Earthwork, Ballindysert, Co. Waterford
Co. Waterford |
Ritual/Ceremonial
There is a circle roughly forty-five metres across at Ballindysert in County Waterford that cannot be seen by anyone standing in it. The ground gives nothing away; the enclosure has been absorbed into farmland so thoroughly that it exists, in any practical sense, only on paper.

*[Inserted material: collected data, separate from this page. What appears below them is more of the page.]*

(** X13: [CopyFile] takes the destination for a directory, and keeps the
    name of the source, exactly when the destination trimmed of its slashes
    has no extension: the slash that the destination was written with is
    gone before the test for it. Otherwise the last component of the
    destination is the new name. *)
Theorem CopyFile_directory_by_extension (c : Client)
    (sourcePath destPath : string) (w : World) :
  let source := strings_TrimRight sourcePath "/" in
  let dest := strings_TrimRight destPath "/" in
  CopyFile c sourcePath destPath w
  = if streq (filepath_Ext dest) "" then
      CopyFiles c [CopyRequest.mk source dest (GetSourceFileName source)] w
    else
      CopyFiles c
        [CopyRequest.mk source (filepath_Dir dest) (filepath_Base dest)] w.
Proof.
  intros source dest. unfold CopyFile, isDirectoryPath. fold source dest.
  unfold dest at 1 2. rewrite strings_TrimRight_HasSuffix. cbn [orb].
  fold dest. destruct (streq (filepath_Ext dest) ""); reflexivity.
Qed.

(** ** Listing: the requests of a walk, the lookup of one file *)

Lemma listings_dir (info : FileInfo.t) (children : list Remote) :
  listings (RDir info children) = FileInfo.Path info :: listings_all children.
Proof.
  cbn [listings]. f_equal. unfold listings_all.
  induction children as [|t ts IH]; [reflexivity|].
  cbn [fmap list_fmap concat]. rewrite IH. reflexivity.
Qed.

Lemma listings_all_cons (t : Remote) (ts : list Remote) :
  listings_all (t :: ts) = listings t ++ listings_all ts.
Proof. reflexivity. Qed.

(** With an access token, [ListFiles] sends its one request whatever comes
    back, and leaves the token files alone. *)
Lemma ListFiles_sent (c : Client) (dirPath : string) (w : World) :
  accessToken c <> "" ->
  exists (r : result (list FileInfo.t)) (w' : World),
    ListFiles c dirPath w = (r, w')
    /\ sent w' = sent w ++ [list_request c dirPath]
    /\ token_files w' = token_files w.
Proof.
  intros Htok. unfold ListFiles, Do. rewrite streq_false by exact Htok.
  destruct (exchange _) as [err|status err|StatusCode body].
  - eexists _, _. split; [reflexivity|]. split; reflexivity.
  - eexists _, _. split; [reflexivity|]. split; reflexivity.
  - destruct (negb _).
    + eexists _, _. split; [reflexivity|]. split; reflexivity.
    + destruct (json_ListFilesResponse body) as [response|err|msg].
      * destruct (negb _);
          eexists _, _; (split; [reflexivity|]); split; reflexivity.
      * eexists _, _. split; [reflexivity|]. split; reflexivity.
      * eexists _, _. split; [reflexivity|]. split; reflexivity.
Qed.

Lemma ListFiles_lists_sent (c : Client) (dirPath : string)
    (r : result (list FileInfo.t)) (w : World) :
  accessToken c <> "" ->
  lists c dirPath r ->
  exists w' : World,
    ListFiles c dirPath w = (r, w')
    /\ sent w' = sent w ++ [list_request c dirPath]
    /\ token_files w' = token_files w.
Proof.
  intros Htok Hl. specialize (Hl w).
  destruct (ListFiles_sent c dirPath w Htok) as (r' & w' & Hrun & Hsent & Hfiles).
  rewrite Hrun in Hl. cbn in Hl. subst r'.
  exists w'. split; [exact Hrun|]. split; assumption.
Qed.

The earliest record of it appears as a faint marking on the 1840 edition of the Ordnance Survey six-inch map, the great cartographic undertaking that, across Ireland in the 1830s and 1840s, captured field boundaries, ruins, and earthworks that even then were fading from the landscape. At Ballindysert, surveyors noted a circular enclosure at the eastern edge of a broad plateau, a form consistent with a ringfort, the type of enclosed farmstead that was built in Ireland from the early medieval period onward. Ringforts, whether defined by a bank and ditch or simply by a raised interior, were once the most common archaeological monument in the country, numbering in the tens of thousands. This one, if that is indeed what it is, had already been reduced to a cartographic ghost by the time the Ordnance Survey reached it.
The site now sits under tillage, and the plateau setting that might once have made the enclosure conspicuous in the landscape no longer helps a visitor locate any trace of it. It is the kind of place that rewards a close reading of a nineteenth-century map more than any amount of walking the ground.